Deployment using Maven Tomcat Plugin
The applications can be deployed to Tomcat by executing the following in the project directory:
mvn tomcat:deploy-only –p PROFILE_ID
where PROFILE_ID is the profile ID assigned to a tomcat instance. Refer to section Configuring
Maven.
This command only deploys the web applications in the metadata-stores project without executing
the package phase. The modules must already be packaged for them to be deployed. If you’d like to
package the application and deploy using a single command, execute the following:
mvn tomcat:undeploy
F.A.Q
How do I encrypt a database password?
Download the latest distribution release from jasypt (http://www.jasypt.org/) and unpack the zip file.
Navigate to the bin directory and execute the following command:
> encrypt input=”TheDatabasePassword” password=”the-app.pwd-value”
algorithm=”PBEWithMD5AndDES”
The encrypted value will then be returned below the line containing ‘---OUTPUT---’
This value should then be placed in the appropriate hibernate configuration file surrounded by
‘ENC()’. For example the Hibernate password property becomes:
<property name="hibernate.connection.password">
ENC(lP+z+2cKMGlM4vRsM5tl9d72FAJTiF6f)
</property>
Note: the app.pwd value is as set up in the Tomcat Configuration.

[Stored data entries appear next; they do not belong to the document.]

(** * File Consolidator: scanning, selection and merge strategies

    A shallow embedding of the file-tree scan ([UIManager.populate_file_tree]),
    the selection collector ([FileConsolidatorApp._collect_included_files]) and
    the merge strategies of [FileProcessor], followed by the properties that
    the design document states about them.

    Conventions of the embedding.
    - Python [str] is [string]; [str.lower] and [str.strip] act on the ASCII
      range.  Path functions are those of [posixpath] (separator [/]), and
      text files are written with the POSIX line separator.
    - Library calls whose code is not part of the repository are either
      section variables ([fnmatch.fnmatch], [ast.literal_eval]) or read-only
      oracles describing what the operating system returns (directory
      listings, file contents, the cancellation flag as the worker observes
      it).  The [ttk.Treeview] widget is a store of items with the
      behaviour of Tk: items are named by a serial number, and an
      insertion under a parent that the widget does not hold fails.
    - An exception is a value; a function that can raise returns the state
      it reached together with the way it left.
    - Loops that Python bounds by the data ([while parent], the recursion
      over the children of a node) take fuel; the fuel that suffices is
      given with the properties.

    Two points of the source shape the embedding.
    - In FileProcessor.py the statement [def merge_as_pdf] starts at the
      left margin: the class ends before it.  [merge_as_pdf] is a function
      of the module, [merge_as_docx] and [merge_as_pptx] are local to its
      body, and [merge_documents] looks the three names up on [self].
      The three functions are embedded as written; the dispatch is
      embedded over the attributes the object has.
    - [populate_file_tree] ends with a call of [filter_tree], which
      redraws the primary widget from the search text.  [UIManager]
      embeds the scan of lines 302-383, for session texts that denote
      sequences of strings, [FilterTree] embeds [filter_tree], and
      [PopulateFileTree] the whole method, over any value that
      [ast.literal_eval] can give; on sequences of strings the three
      agree.
    - python-docx puts the paragraphs that [add_heading] and
      [add_page_break] make before the section properties that end the
      body of a new document, and [body.append] puts an element after
      them: the body of the merged document is embedded with that
      order.

    The second half of the development covers the code around these
    functions: the window and its dialogs ([Gui], [App]: starting a run,
    the queue of the worker, cancelling), the reports of utils.py
    ([Utils]), the search field, the recent folders, the editor of the
    global patterns and the context menu of UIManager.py, and further
    properties of the merge strategies. *)

From Stdlib Require Import Ascii.
From stdpp Require Import gmap strings list fin_maps pretty.
Lemma Set_from_NoDup (seen l : list string) : NoDup (Set_from seen l).
Proof.
  revert seen. induction l as [|y l IH]; intros seen; simpl.
  - constructor.
  - destruct (decide (y ∈ seen)); [apply IH|].
    constructor; [|apply IH].
    rewrite Set_from_elem. set_solver.
Qed.

Lemma Array_from_Set_elem (l : list string) (x : string) :
  x ∈ Array_from_Set l ↔ x ∈ l.
Proof. unfold Array_from_Set. rewrite Set_from_elem. set_solver. Qed.

Lemma Array_from_Set_NoDup (l : list string) : NoDup (Array_from_Set l).
Proof. apply Set_from_NoDup. Qed.

Lemma Array_from_Set_same_elements (l1 l2 : list string) :
  (∀ x, x ∈ l1 ↔ x ∈ l2) → Array_from_Set l1 ≡ₚ Array_from_Set l2.
Proof.
  intros H. apply NoDup_Permutation; try apply Array_from_Set_NoDup.
  intros x. by rewrite !Array_from_Set_elem.
Qed.

(** ** Queries *)

Lemma matches_spec test (query : gmap string FilterValue) (u : AdminUser) :
  matches test query u = true ↔
  ∀ k v, query !! k = Some v → test u k v = true.
Proof.
  unfold matches. rewrite forallb_forall. split.
  - intros H k v Hkv. apply (H (k, v)).
    apply list_elem_of_In, elem_of_map_to_list, Hkv.
  - intros H [k v] Hin. apply H.
    by apply elem_of_map_to_list, list_elem_of_In.
Qed.

Lemma project_allowed_lookup (fs : gmap string FilterValue) k v :
  project_allowed fs !! k = Some v ↔ fs !! k = Some v ∧ k ∈ allowed.
Proof. unfold project_allowed. by rewrite map_lookup_filter_Some. Qed.

Lemma project_allowed_insert (fs : gmap string FilterValue) k v :
  k ∉ allowed → project_allowed (<[k := v]> fs) = project_allowed fs.
Proof. intros Hk. unfold project_allowed. by apply map_filter_insert_not. Qed.

Lemma project_allowed_delete (fs : gmap string FilterValue) k :
  k ∉ allowed → project_allowed (delete k fs) = project_allowed fs.
Proof. intros Hk. unfold project_allowed. by apply map_filter_delete_not. Qed.

Lemma has_keys_project (fs : gmap string FilterValue) :
  has_keys (project_allowed fs) = true → has_keys fs = true.
Proof.
  unfold has_keys. rewrite !bool_decide_eq_true. intros H ->. apply H.
  apply map_filter_empty.
Qed.

(** ** Evaluation rules of the monad *)

Lemma bind_Return {A B} (c : Async A) (k : A → Async B) w a w' :
  c w = (Return a, w') → (c ≫= k) w = k a w'.
Proof. intros H. unfold mbind, Async_bind. by rewrite H. Qed.

Lemma bind_Throw {A B} (c : Async A) (k : A → Async B) w e w' :
  c w = (Throw e, w') → (c ≫= k) w = (Throw e, w').
Proof. intros H. unfold mbind, Async_bind. by rewrite H. Qed.
(** * stm32-for-vscode: Makefile generation, extraction and file bucketing

    A shallow embedding of the string-list formatters, the prefix helper,
    the toolchain-path fragment, the custom-rule renderer and the Makefile
    template of [src/CreateMakefile.ts], of [sortFiles] from the
    project-file scanner, and of the Makefile extractor as the
    specification describes it, together with the properties of these
    functions that the specification of the repository states.

    A JavaScript string is modelled by the [string] of its UTF-8 bytes.
    [Array.prototype.sort] without a comparator orders strings by their
    UTF-16 code units; [Js.compareStrings] computes this order from the
    bytes. *)

From Stdlib Require Import List String Ascii Bool Arith ZArith Lia.
From Stdlib Require Import Permutation Sorting.Sorted.
Import ListNotations.

Local Open Scope string_scope.

(** ** Characters that cannot be written inside a literal *)

Definition LF : string := String (ascii_of_nat 10) EmptyString.
Definition TAB : string := String (ascii_of_nat 9) EmptyString.
Definition DQUOTE : string := String (ascii_of_nat 34) EmptyString.
Definition BACKSLASH : string := String (ascii_of_nat 92) EmptyString.

(** ** JavaScript and lodash primitives used by the sources *)

Module Js.

(** [_.uniq]: keeps the first occurrence of every value, in order. *)
Fixpoint uniq_from (seen arr : list string) : list string :=
  match arr with
  | [] => []
  | x :: rest =>
      if existsb (String.eqb x) seen then uniq_from seen rest
      else x :: uniq_from (x :: seen) rest
  end.

Definition uniq (arr : list string) : list string := uniq_from [] arr.

(** The code points that the bytes of a string encode in UTF-8 (one to
    four bytes each; the three-byte form also carries a surrogate that
    stands alone).  A byte that starts no such sequence counts for
    itself. *)
Definition isContinuation (b : N) : bool := ((128 <=? b) && (b <? 192))%N.
(** * mcp-klipper-docs: the search engine and the config-section extractor

    A shallow embedding of [src/search.ts] (class [SearchEngine]),
    [src/errors.ts] ([handleError] and the error classes), the search part of
    [src/config.ts] and [extractConfigSection] of [src/server.ts].

    Conventions of the embedding.
    - A JavaScript string is a [string]; its code units are restricted to
      the range 0..255.
    - A JavaScript number that the code only compares, counts or adds up is
      a [Z] (limits, word counts, lengths, timestamps) or a [Q] (scores).
      [NaN] is the [None] of an [option].
    - A [Map] is an association list in insertion order.
    - A call that may throw returns an [Outcome]; [try]/[catch] is a match
      on it.  The engine object is a record that [buildIndex] passes on.
    - lunr is an npm dependency: it is the interface [lunr.Lib], and every
      definition of the engine takes an implementation of it.
    - Logging and the wall-clock [searchTime] are left out. *)

From Stdlib Require Import List String Ascii Bool ZArith QArith Lia.
From Stdlib Require Import Sorted Permutation DecimalString.
Import ListNotations.

Local Close Scope Q_scope.
Local Open Scope string_scope.
Local Open Scope list_scope.
(** * Geolocation telemetry of the Orion SDK (Utils/GeolocateTelemetry.c)

    A shallow embedding of the telemetry decoder, the offset projector, the
    terrain intersector and the geolocate history buffer, together with the
    properties stated about them.

    The C code computes with [float] and [double].  The embedding is written
    once over an arithmetic signature ([Arith]) and read in two ways:
    - [IEEE754]: binary32 and binary64 with round-to-nearest-even, as the
      code runs on the usual targets (executable, from [SpecFloat]);
    - [Exact]: the same program text computed without rounding, over the
      real numbers, for the properties stated up to rounding error. *)

From Stdlib Require Import ZArith Lia Bool Reals Lra.
From Stdlib Require Import Floats.SpecFloat.
From stdpp Require Import base list.

Local Open Scope Z_scope.

(** ** Vectors *)

(** A C array of three scalars.  The index constants of the headers
    ([NORTH], [EAST], [DOWN]; [LAT], [LON], [ALT]; [VECTOR3X] ...;
    [AXIS_ROLL] ...) all number the three slots 0, 1, 2. *)
Inductive ix3 := I0 | I1 | I2.

Record vec3 (T : Type) := Vec3 { c0 : T; c1 : T; c2 : T }.
Arguments Vec3 {T} _ _ _.
Arguments c0 {T} _.
Arguments c1 {T} _.
Arguments c2 {T} _.

Definition at3 {T} (v : vec3 T) (i : ix3) : T :=
  match i with I0 => c0 v | I1 => c1 v | I2 => c2 v end.

Definition set3 {T} (v : vec3 T) (i : ix3) (x : T) : vec3 T :=
  match i with
  | I0 => Vec3 x (c1 v) (c2 v)
  | I1 => Vec3 (c0 v) x (c2 v)
  | I2 => Vec3 (c0 v) (c1 v) x
  end.

Notation "v .[ i ]" := (at3 v i) (at level 1, left associativity, format "v .[ i ]").

Abbreviation NORTH := I0 (only parsing).
Abbreviation EAST := I1 (only parsing).
Abbreviation DOWN := I2 (only parsing).
Abbreviation LAT := I0 (only parsing).
Abbreviation LON := I1 (only parsing).
Abbreviation ALT := I2 (only parsing).
Abbreviation VECTOR3X := I0 (only parsing).
Abbreviation VECTOR3Y := I1 (only parsing).
Abbreviation VECTOR3Z := I2 (only parsing).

How do I create/modify reports?
The reports have been created with iReport 4.7.0 (http://community.jaspersoft.com/project/ireportdesigner ) and are compiled and run using the jasper reports engine
(http://community.jaspersoft.com/project/jasperreports-library ).

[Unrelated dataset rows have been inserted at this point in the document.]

(** The theme class a call of [updateBackground] adds: none when the call
    throws. *)
Definition themeTokens {U : Str.Unicode} (condition icon : JsString)
  : list JsString :=
  match Obj.get (UI.classMap (UI.isNightIcon icon)) (Str.toLowerCase condition) with
  | Obj.Inherited => []
  | Obj.Own cls => [cls]
  | Obj.Undefined => [Str.js "weather-default"]
  end.

(** The text has no ASCII white space. *)
Definition wsFree (t : JsString) : bool :=
  forallb (fun c => negb (ClassAttr.isAsciiWhitespace c)) t.

(** A token list as [classList] writes it: no token twice, none empty,
    none with white space. *)
Definition canonical (tokens : list JsString) : Prop :=
  NoDup tokens /\
  forall t, In t tokens -> ClassAttr.nonEmpty t = true /\ wsFree t = true.

(** The colour the cold warning gives to the banner. *)
Definition coldBlue : string := "rgba(37, 99, 235, 0.95)".

(** The page with its toasts set aside. *)
Definition withoutToasts (p : UI.Page) : UI.Page := UI.withToasts [] p.

Definition errorToast (e : JsError) : UI.Toast :=
  {| UI.toastMessage := App.messageOf e; UI.toastType := UI.ToastError |}.

(** An engine for the examples, whose conversions are never consulted on
    strings and numbers. *)
Definition plainEngine : Events.Engine :=
  {| Events.toStringOf := fun _ => []; Events.toNumberOf := fun _ => NaN |}.

(** A store whose item is [item]. *)
Definition storeWith (item : Storage.Item) (blocked full : bool) : Storage.LocalStorage :=
  {| Storage.blocked := blocked; Storage.full := full; Storage.item := item |}.

(** The stored value is an array of strings. *)
Definition cityArray (v : JsValue) : Prop :=
  exists cities : list JsString, v = VArray (List.map VString cities).

(** A statement that shows no toast and leaves the input box and the
    loading overlay alone. *)
Definition quiet {A} (m : App.Eff A) : Prop :=
  forall w,
    UI.toastContainer (App.page (fst (m w))) = UI.toastContainer (App.page w) /\
    UI.loadingHidden (App.page (fst (m w))) = UI.loadingHidden (App.page w) /\
    App.cityInput (fst (m w)) = App.cityInput w.

(** A statement that does not open the dropdown of the recent cities. *)
Definition keepsClosed {A} (m : App.Eff A) : Prop :=
  forall w,
    UI.recentHidden (App.page w) = true ->
    UI.recentHidden (App.page (fst (m w))) = true.

(** Two worlds that differ by their toasts and their input box at most. *)
Definition sameDisplay (w1 w2 : App.World) : Prop :=
  withoutToasts (App.page w1) = withoutToasts (App.page w2) /\
  App.storage w1 = App.storage w2 /\
  App.currentFeelsLikeCelsius w1 = App.currentFeelsLikeCelsius w2.

(** The toast of a successful lookup by location. *)
Definition showingWeatherFor {E : Events.Engine} (v : JsValue) : UI.Toast :=
  {| UI.toastMessage := UI.Text (Str.js "Showing weather for " ++ Events.interpolate v);
     UI.toastType := UI.ToastSuccess |}.

(** The body of a refused response carries no message, or a text. *)
Definition plainMessage (v : JsValue) : Prop :=
  truthy v = false \/ exists s, v = VString s.

(** The messages of a refused input. *)
Definition validationMessages : list JsString :=
  [App.pleaseEnter; App.atLeastTwo; App.tooLong; App.onlyLetters].

End More.

(* ------------------------------------------------------------------ *)
(** * Facts about strings and numbers *)

Module StrFacts.

Lemma eqb_eq (a b : JsString) : Str.eqb a b = true <-> a = b.
Proof.
  unfold Str.eqb. destruct (list_eq_dec N.eq_dec a b); split; congruence.
Qed.

Lemma eqb_neq (a b : JsString) : Str.eqb a b = false <-> a <> b.
Proof.
  unfold Str.eqb. destruct (list_eq_dec N.eq_dec a b); split; congruence.
Qed.

Lemma eqb_refl (a : JsString) : Str.eqb a a = true.
Proof. now apply eqb_eq. Qed.

Lemma eqb_sym (a b : JsString) : Str.eqb a b = Str.eqb b a.
Proof.
  destruct (Str.eqb b a) eqn:E.
  - apply eqb_eq in E. subst. apply eqb_refl.
  - apply eqb_neq in E. apply eqb_neq. congruence.
Qed.

End StrFacts.

Module NumFacts.

Lemma Qltb_lt (a b : Q) : Num.Qltb a b = true <-> (a < b)%Q.
Proof.
  unfold Num.Qltb. rewrite negb_true_iff. split; intros H.
  - apply Qnot_le_lt. intros Hle. apply Qle_bool_iff in Hle. congruence.
  - destruct (Qle_bool b a) eqn:E; [|reflexivity].
    apply Qle_bool_iff in E. exfalso. apply (Qlt_not_le _ _ H E).
Qed.

Lemma Qltb_ge (a b : Q) : Num.Qltb a b = false <-> (b <= a)%Q.
Proof.
  unfold Num.Qltb. rewrite negb_false_iff. apply Qle_bool_iff.
Qed.

End NumFacts.

(* ------------------------------------------------------------------ *)
(** * The alert evaluator *)

Section Alert.

Import UI Spec.

Lemma alert_of_finite (q : Q) (a : AlertBanner) :
  alertStateOf (checkWeatherAlert (Fin q) a) =
    if Num.Qltb 40 q then heat_extreme
    else if Num.Qltb q (-20) then cold_extreme else none.
Proof.
  unfold checkWeatherAlert, alertStateOf, Num.gt, Num.lt, ofZ. simpl.
  change (inject_Z 40) with 40%Q. change (inject_Z (-20)) with (-20)%Q.
  destruct (Num.Qltb 40 q); [reflexivity|].
  destruct (Num.Qltb q (-20)); reflexivity.
Qed.

(** C7.  [checkWeatherAlert] is a total function of the temperature and
    of the banner it finds.  On a finite temperature it shows the heat
    warning exactly above 40, the cold warning exactly below -20, and hides
    the banner exactly in between, both bounds included; NaN hides the
    banner; so [evaluate(41)] is heat-extreme, [evaluate(-21)] cold-extreme,
    and 20, 40 and -20 give none. *)
Theorem checkWeatherAlert_thresholds :
  (forall q a, alertStateOf (checkWeatherAlert (Fin q) a) = heat_extreme <-> (40 < q)%Q) /\
  (forall q a, alertStateOf (checkWeatherAlert (Fin q) a) = cold_extreme <-> (q < -20)%Q) /\
  (forall q a, alertStateOf (checkWeatherAlert (Fin q) a) = none <-> (-20 <= q <= 40)%Q) /\
  (forall a, alertStateOf (checkWeatherAlert NaN a) = none) /\
  (forall a, alertStateOf (checkWeatherAlert Infinity a) = heat_extreme) /\
  (forall a, alertStateOf (checkWeatherAlert NegInfinity a) = cold_extreme) /\
  (forall a, alertStateOf (checkWeatherAlert (ofZ 41) a) = heat_extreme
             /\ alertStateOf (checkWeatherAlert (ofZ (-21)) a) = cold_extreme
             /\ alertStateOf (checkWeatherAlert (ofZ 20) a) = none
             /\ alertStateOf (checkWeatherAlert (ofZ 40) a) = none
             /\ alertStateOf (checkWeatherAlert (ofZ (-20)) a) = none).
Proof.
  repeat split; try reflexivity; intros.
  - rewrite alert_of_finite in H.
    destruct (Num.Qltb 40 q) eqn:E; [now apply NumFacts.Qltb_lt|].
    destruct (Num.Qltb q (-20)); discriminate.
  - rewrite alert_of_finite. apply NumFacts.Qltb_lt in H. now rewrite H.
  - rewrite alert_of_finite in H.
    destruct (Num.Qltb 40 q) eqn:E; [discriminate|].
    destruct (Num.Qltb q (-20)) eqn:E'; [now apply NumFacts.Qltb_lt|discriminate].
  - rewrite alert_of_finite.
    destruct (Num.Qltb 40 q) eqn:E.
    + apply NumFacts.Qltb_lt in E. lra.
    + apply NumFacts.Qltb_lt in H. now rewrite H.
  - rewrite alert_of_finite in H.
    destruct (Num.Qltb 40 q) eqn:E; [discriminate|].
    destruct (Num.Qltb q (-20)) eqn:E'; [discriminate|].
    now apply NumFacts.Qltb_ge in E'.
  - rewrite alert_of_finite in H.
    destruct (Num.Qltb 40 q) eqn:E; [discriminate|].
    now apply NumFacts.Qltb_ge in E.
  - rewrite alert_of_finite. destruct H as [H1 H2].
    apply NumFacts.Qltb_ge in H1, H2. now rewrite H2, H1.
Qed.

End Alert.

(* ------------------------------------------------------------------ *)
(** * The condition classifier *)

Section Classifier.

Context {U : Str.Unicode}.
Import UI Spec.

Lemma theme_after_add (cls : JsString) (classes : list JsString) :
  Str.startsWith (Str.js "weather-") cls = true ->
  filter (Str.startsWith (Str.js "weather-"))
    (classListAdd cls
       (filter (fun c => negb (Str.startsWith (Str.js "weather-") c)) classes))
  = [cls].
Proof.
  intros Hcls. unfold classListAdd.
  set (kept := filter _ classes).
  assert (Hkept : forall c, In c kept -> Str.startsWith (Str.js "weather-") c = false).
  { intros c Hc. apply filter_In in Hc. destruct Hc as [_ Hc].
    now apply negb_true_iff in Hc. }
  assert (Hnone : filter (Str.startsWith (Str.js "weather-")) kept = []).
  { clearbody kept. induction kept as [|c kept IH]; [reflexivity|].
    cbn [filter]. rewrite (Hkept c (or_introl eq_refl)).
    apply IH. intros c' Hc'. apply Hkept. now right. }
  destruct (existsb (Str.eqb cls) kept) eqn:E.
  - apply existsb_exists in E. destruct E as [c [Hc Heq]].
    apply StrFacts.eqb_eq in Heq. subst c.
    rewrite (Hkept cls Hc) in Hcls. discriminate.
  - rewrite filter_app, Hnone. cbn [filter app]. now rewrite Hcls.
Qed.

Lemma classMap_lookup (lower : JsString) (night : bool) :
  Obj.isInherited lower = false ->
  match Obj.get (classMap night) lower with
  | Obj.Own cls => cls = expectedTheme lower night
  | Obj.Undefined => expectedTheme lower night = Str.js "weather-default"
  | Obj.Inherited => False
  end.
Proof.
  intros Hinh. unfold Obj.get, classMap, expectedTheme, knownConditions.
  cbn [Obj.getOwn List.map existsb].
  repeat match goal with
  | |- context [Str.eqb (Str.js ?s) lower] =>
      let E := fresh "E" in
      destruct (Str.eqb (Str.js s) lower) eqn:E;
      [ apply StrFacts.eqb_eq in E; subst lower; destruct night; reflexivity | ]
  end.
  rewrite Hinh. reflexivity.
Qed.

(** Outside the names inherited from [Object.prototype] the classifier
    does what the table says: it returns, leaves exactly one theme class -
    the night variant only for Clear - and creates the rain overlay for
    rain, drizzle and thunderstorm, the snow overlay for snow, none
    otherwise. *)
Lemma updateBackground_classifies (condition icon : JsString) (b : Backdrop) :
  let lower := Str.toLowerCase condition in
  Obj.isInherited lower = false ->
  exists b',
    updateBackground condition icon b = (b', Normal tt) /\
    themeOf b' = [expectedTheme lower (isNightIcon icon)] /\
    overlays b' = expectedParticles lower.
Proof.
  intros lower Hinh. unfold updateBackground. fold lower.
  pose proof (classMap_lookup lower (isNightIcon icon) Hinh) as Hget.
  assert (Hstarts : Str.startsWith (Str.js "weather-")
                      (expectedTheme lower (isNightIcon icon)) = true).
  { unfold expectedTheme.
    destruct (Str.eqb (Str.js "clear") lower);
      [destruct (isNightIcon icon); reflexivity|].
    destruct (existsb _ knownConditions); reflexivity. }
  assert (Hover :
    (if existsb (Str.eqb lower) [Str.js "rain"; Str.js "drizzle"; Str.js "thunderstorm"]
     then [RainDrops] else [])
    ++ (if Str.eqb lower (Str.js "snow") then [SnowFlakes] else [])
    = expectedParticles lower).
  { unfold expectedParticles. cbn [existsb].
    rewrite !(StrFacts.eqb_sym lower).
    repeat match goal with
    | |- context [Str.eqb (Str.js ?s) lower] =>
        let E := fresh "E" in
        destruct (Str.eqb (Str.js s) lower) eqn:E;
        [ apply StrFacts.eqb_eq in E; subst lower; rewrite <- E; reflexivity | ]
    end.
    reflexivity. }
  destruct (Obj.get (classMap (isNightIcon icon)) lower) as [cls| |] eqn:G.
  - subst cls. eexists. split; [reflexivity|]. split; [|exact Hover].
    unfold themeOf. cbn [bodyClass]. now apply theme_after_add.
  - contradiction.
  - eexists. split; [reflexivity|]. split; [|exact Hover].
    unfold themeOf. cbn [bodyClass]. rewrite <- Hget.
    now apply theme_after_add.
Qed.

(** C8, at the input where the code departs from it.  The lower-cased
    condition [constructor] is a property every object literal inherits:
    [classMap[conditionLower]] is then the function [Object], the fallback
    of [||] is not taken, and [classList.add] throws.  The old theme is
    already removed, no theme is set and no overlay is created. *)
Theorem updateBackground_constructor_throws (b : Backdrop) :
  let '(b', outcome) := updateBackground (Str.js "constructor") (Str.js "01d") b in
  outcome = Throw InvalidCharacterError /\ themeOf b' = [] /\ overlays b' = [].
Proof.
  unfold updateBackground.
  change (Str.toLowerCase (Str.js "constructor")) with (Str.js "constructor").
  change (Obj.get (classMap (isNightIcon (Str.js "01d"))) (Str.js "constructor"))
    with (@Obj.Inherited JsString).
  split; [reflexivity|]. split; [|reflexivity].
  unfold themeOf. cbn [bodyClass].
  induction (bodyClass b) as [|c cs IH]; [reflexivity|].
  cbn [filter]. destruct (Str.startsWith (Str.js "weather-") c) eqn:E.
  - cbn [negb]. exact IH.
  - cbn [negb filter]. rewrite E. exact IH.
Qed.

After creating/modifying the report and subreports in iReport to satisfaction place the jrxml files in
the services/src/main/webapp/WEB-INF/reports directory. The reports will be
automatically compiled when the web service starts. Modifications to the ReportResource and
ReportGenerator classes may also be required to be able to access the reports from the front end on
the web server.
Troubleshooting
SSL Exceptions
If the tomcat instance is configured for SSL connections from clients, it is vital that the private key
and public certificate are correctly configured. Refer to the section SSL Configuration HOW-TO at
http://tomcat.apache.org/tomcat-7.0-doc/ssl-howto.html .
If using a self-signed certificate on the server, all clients connecting to it must have the certificate in
its trusted certs store. This includes applications within Tomcat that act as clients to other
applications in the same Tomcat instance.